WORK TO COMPLETE: Show every line of the data that contains the string "whole".

EXTRACTED RECORDS:
━━━━

(** The whole handler: a failed upgrade leaves one log line; otherwise
    the trace is that of the loop, followed by the deferred calls once the
    loop is left. *)
Lemma ServeHTTP_run (r : Request) (s : St) :
  forall o s' tr,
    ServeHTTP env NewServer r s = (o, s', tr) ->
    match handshake env r with
    | Some reason =>
        o = Ret tt
        /\ tr = [EvLog (LogErr (Errorf "couldn't upgrade" (ErrHandshake reason)));
                 EvCancel]
    | None =>
        exists t,
          tr = t ++ after_loop env o
          /\ count_close t = 0%nat
          /\ (o = Ret tt \/ o = Stop Blocked)
          /\ always (srv_next env) tr
    end.
Proof.
  intros o s' tr H.
  unfold ServeHTTP, defer, bind, Upgrade in H. cbn -[echo_loop] in H.
  destruct (handshake env r) as [reason|].
  - cbn in H. inversion H; subst. auto.
  - cbn -[echo_loop] in H.
    destruct (echo_loop env (S (List.length (inq s))) s) as [[o1 s1] t1] eqn:E.
    apply echo_loop_always in E; [|lia].
    destruct E as (Hout & Hc & Hal & _).
    exists t1.
    destruct Hout; subst o1; cbn in H, Hal.
    + assert (Htr : o = Ret tt /\ tr = t1 ++ teardown env).
      { unfold teardown, close_events.
        destruct (close_res env) as [e|]; cbn in H; inversion H; subst;
          rewrite <- app_assoc; auto. }
      destruct Htr; subst o tr. auto.
    + inversion H; subst. rewrite app_nil_r in *. auto.
Qed.

Lemma ServeHTTP_always (r : Request) (s : St) :
  forall o s' tr,
    ServeHTTP env NewServer r s = (o, s', tr) -> always (srv_next env) tr.
Proof.
  intros o s' tr H. apply ServeHTTP_run in H.
  destruct (handshake env r).
  - destruct H as [_ ->]. apply always_no_io. repeat constructor.
  - destruct H as (t & _ & _ & _ & Hal). exact Hal.
Qed.

End ServerProofs.

(** ** The probe client *)

Section ClientProofs.

Variable env : Env.

Lemma no_io_summary (size : Z) (els : list Z) : no_io (summary size els).
Proof. unfold summary. destruct (0 <? _); repeat constructor. Qed.

Lemma no_io_after_read (size : Z) (els : list Z) :
  no_io (summary size els ++ teardown env).
Proof. apply Forall_app. split; [apply no_io_summary|apply no_io_teardown]. Qed.

Lemma cli_Qe_quiet out size (e : error) (k : list event) :
  cli_Qe env out size e k -> quiet k.
Proof.
  intros [_ [els ->]]. apply no_io_quiet.
  constructor; [reflexivity|apply no_io_after_read].
Qed.

Lemma print_average_run (size : Z) (els : list Z) (s : St) :
  print_average size els s = (Ret tt, s, summary size els).
Proof.
  unfold print_average, summary. destruct (0 <? _); reflexivity.
Qed.

Lemma ping_loop_always out size (k : nat) :
  forall els s x s' t,
    ping_loop env k size els s = (x, s', t) ->
    ping_result x = out ->
    always (cli_next env out size) (t ++ after_ping env size x).
Proof.
  induction k as [|k IH]; intros els s x s' t H; cbn in H.
  - injection H as <- _ <-. intros _. cbn [app after_ping].
    apply always_no_io, no_io_after_read.
  - unfold bind in H. cbn in H.
    destruct (cancelled s || parent_done env (polls s)).
    { injection H as <- _ <-. intros _. cbn [app after_ping].
      apply always_no_io, no_io_teardown. }
    unfold make_bytes in H.
    destruct (size <? 0) eqn:Hsize.
    { injection H as <- _ <-. intros _. cbn [app after_ping].
      apply always_no_io, no_io_teardown. }
    apply Z.ltb_ge in Hsize.
    cbn in H.
    assert (Hw : forall kk, cli_Qw env out size BinaryMessage
                              (repeat x00 (Z.to_nat size)) None kk).
    { intros kk. unfold cli_Qw. cbn. auto. }
    destruct (write_res env (writes s)) as [e|] eqn:Ew.
    { injection H as <- _ <-. intros Hout. cbn [app after_ping ping_result] in *.
      split; [|apply always_no_io, no_io_teardown].
      unfold cli_Qw. cbn. auto. }
    unfold ReadMessage in H. cbn in H.
    match type of H with
    | context [advance _ _ ?s1] =>
        destruct (advance (handlers env) (inq s) s1) as [[o1 s1'] t1] eqn:E1
    end.
    pose proof (advance_facts env _ _ _ _ _ E1) as (_ & _ & _ & _ & _ & _ & _ & Ho).
    assert (Hadv : forall kk,
               read_cont cli_Qd (cli_Qe env out size) o1 kk ->
               always (cli_next env out size) kk ->
               always (cli_next env out size) (t1 ++ kk)).
    { intros kk Hc Hal.
      exact (proj1 (advance_always env cli_Qd (cli_Qe env out size)
                      (cli_Qw env out size) (cli_Qe_quiet out size)
                      (fun _ _ => I) (fun _ _ _ Hk => Hk) _ _ _ _ _ kk E1 Hc Hal)). }
    destruct o1 as [[[mt message] [e|]]|why].
    + (* the read failed *)
      injection H as <- _ <-. intros Hout. cbn [app after_ping ping_result] in *.
      split; [apply Hw|].
      rewrite <- app_assoc. cbn [app]. apply Hadv.
      * split; [auto|]. exists els. reflexivity.
      * split; [exact I|]. apply always_no_io, no_io_after_read.
    + (* the reply was read *)
      cbn in H.
      match type of H with
      | context [ping_loop _ k _ ?els2 ?s2] =>
          destruct (ping_loop env k size els2 s2) as [[x2 s2'] t2] eqn:E2
      end.
      injection H as <- _ <-. intros Hout.
      apply IH in E2; [|exact Hout].
      cbn [app]. split; [apply Hw|].
      rewrite <- app_assoc. cbn [app]. apply Hadv; [exact I|].
      split; [exact I|exact E2].
    + (* the read is still waiting *)
      subst why. injection H as <- _ <-. intros Hout. cbn [app after_ping].
      split; [apply Hw|].
      rewrite app_nil_r. rewrite <- (app_nil_r t1). apply Hadv; [reflexivity|exact I].
Qed.

(** Counting over the loop: how many replies were read, what was
    measured, and how the loop was left. *)
Lemma ping_loop_counts size (k : nat) :
  forall els s x s' t,
    ping_loop env k size els s = (x, s', t) ->
    (count_data t <= k)%nat
    /\ samples t = map (measured env (ticks s)) (seq 0 (count_data t))
    /\ no_summary t
    /\ count_close t = 0%nat
    /\ (count_data t = k ->
        x = Ret (Fell (els ++ samples t)) /\ count_binary_writes t = k)
    /\ ((count_data t < k)%nat ->
        parent_done env (polls s + count_data t) = true ->
        x = Ret (Returned None) /\ count_binary_writes t = count_data t).
Proof.
  induction k as [|k IH]; intros els s x s' t H; cbn in H.
  - injection H as <- _ <-. cbn. rewrite app_nil_r.
    repeat split; auto; try constructor; lia.
  - unfold bind in H. cbn in H.
    destruct (cancelled s || parent_done env (polls s)) eqn:Hdone.
    { injection H as <- _ <-. cbn.
      repeat split; auto; try constructor; try lia; discriminate. }
    apply orb_false_elim in Hdone. destruct Hdone as [_ Hpar].
    assert (Hnot : parent_done env (polls s + 0) = true -> False).
    { rewrite Nat.add_0_r, Hpar. discriminate. }
    unfold make_bytes in H.
    destruct (size <? 0) eqn:Hsize.
    { injection H as <- _ <-. cbn.
      repeat split; auto; try constructor; try lia; try discriminate;
        exfalso; auto. }
    cbn in H.
    destruct (write_res env (writes s)) as [e|] eqn:Ew.
    { injection H as <- _ <-. cbn.
      repeat split; auto; try constructor; try lia; try discriminate;
        try constructor; exfalso; auto. }
    unfold ReadMessage in H. cbn in H.
    match type of H with
    | context [advance _ _ ?s1] =>
        destruct (advance (handlers env) (inq s) s1) as [[o1 s1'] t1] eqn:E1
    end.
    pose proof (advance_facts env _ _ _ _ _ E1)
      as (Hp1 & Ht1 & Hd1 & Hb1 & Hs1 & Hc1 & Hn1 & Ho).
    cbn in Hp1, Ht1.
    destruct o1 as [[[mt message] [e|]]|why]; cbn in Hd1.
    + (* the read failed *)
      injection H as <- _ <-.
      rewrite count_data_cons, count_data_app, Hd1.
      rewrite count_close_cons, count_close_app, Hc1.
      rewrite count_binary_writes_cons, count_binary_writes_app, Hb1.
      cbn. rewrite samples_app, Hs1. cbn.
      repeat split; auto; try lia; try discriminate; try (exfalso; auto; fail).
      constructor; [reflexivity|]. apply Forall_app. split; [exact Hn1|].
      repeat constructor.
    + (* the reply was read *)
      cbn in H.
      match type of H with
      | context [ping_loop _ k _ ?els2 ?s2] =>
          destruct (ping_loop env k size els2 s2) as [[x2 s2'] t2] eqn:E2
      end.
      injection H as <- _ <-.
      apply IH in E2. cbn in E2. rewrite Ht1, Hp1 in E2. rewrite Ht1.
      destruct E2 as (Hle & Hsm & Hns & Hcl & Hfull & Hcut).
      rewrite count_data_cons, count_data_app, Hd1, count_data_cons.
      rewrite count_close_cons, count_close_app, Hc1, count_close_cons.
      rewrite count_binary_writes_cons, count_binary_writes_app, Hb1,
        count_binary_writes_cons.
      cbn [is_data_recv is_close is_binary_write Nat.add].
      change (BinaryMessage =? BinaryMessage) with true. cbn iota.
      assert (Hsamples :
        samples (EvWrite BinaryMessage (repeat x00 (Z.to_nat size)) None
                 :: t1 ++ EvLog (LogSent size
                     (subMono (wrap64 (mono env (S (ticks s))))
                              (wrap64 (mono env (ticks s)))))
                 :: t2)
        = map (measured env (ticks s)) (seq 0 (S (count_data t2)))).
      { cbn [samples]. rewrite samples_app, Hs1. cbn [app samples].
        rewrite measured_seq, <- Hsm. reflexivity. }
      rewrite Hsamples.
      split; [lia|]. split; [reflexivity|].
      split.
      { constructor; [reflexivity|]. apply Forall_app. split; [exact Hn1|].
        constructor; [reflexivity|exact Hns]. }
      split; [exact Hcl|].
      split.
      * intros Hk. assert (Hk2 : count_data t2 = k) by lia.
        destruct (Hfull Hk2) as [-> Hb2]. split; [|lia].
        rewrite <- app_assoc. cbn [app]. rewrite Hsm, measured_seq.
        reflexivity.
      * intros Hk Hpd. assert (Hk2 : (count_data t2 < k)%nat) by lia.
        replace (polls s + S (count_data t2))%nat
          with (S (polls s) + count_data t2)%nat in Hpd by lia.
        destruct (Hcut Hk2 Hpd) as [-> Hb2]. split; [reflexivity|lia].
    + (* the read is still waiting *)
      injection H as <- _ <-.
      rewrite count_data_cons, Hd1.
      rewrite count_close_cons, Hc1.
      rewrite count_binary_writes_cons, Hb1.
      cbn. rewrite Hs1.
      repeat split; auto; try lia; try discriminate; try (exfalso; auto; fail).
      constructor; [reflexivity|exact Hn1].
Qed.

(** The whole function: a failed dial returns at once; otherwise the
    trace is that of the loop, then what the function does once the loop
    is left. *)
Lemma Ping_run (host : string) (n size : Z) (insecure : bool) (s : St) :
  forall o s' tr,
    Ping env host n size insecure s = (o, s', tr) ->
    match dial env host insecure with
    | Some e => o = Ret (Some (Errorf "couldn't dial" e)) /\ tr = [EvCancel]
    | None =>
        exists x sx t,
          ping_loop env (Z.to_nat n) size [] s = (x, sx, t)
          /\ o = ping_result x
          /\ tr = t ++ after_ping env size x
    end.
Proof.
  intros o s' tr H.
  unfold Ping, defer, bind in H.
  destruct (dial env host insecure) as [e|].
  - cbn in H. injection H as <- _ <-. auto.
  - destruct (ping_loop env (Z.to_nat n) size [] s) as [[x sx] t] eqn:E.
    exists x, sx, t. split; [reflexivity|].
    unfold close_conn, bind, Close, log, cancel, ret in H.
    destruct x as [[err|els]|[| |]]; cbn [after_ping ping_result];
      try rewrite print_average_run in H;
      unfold teardown, close_events;
      destruct (close_res env) as [e|]; cbn in H;
      injection H as <- _ <-;
      rewrite <- ?app_assoc, ?app_nil_r; auto.
Qed.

━━━━

WRITTEN ANSWER:
(** The whole handler: a failed upgrade leaves one log line; otherwise
(** The whole function: a failed dial returns at once; otherwise the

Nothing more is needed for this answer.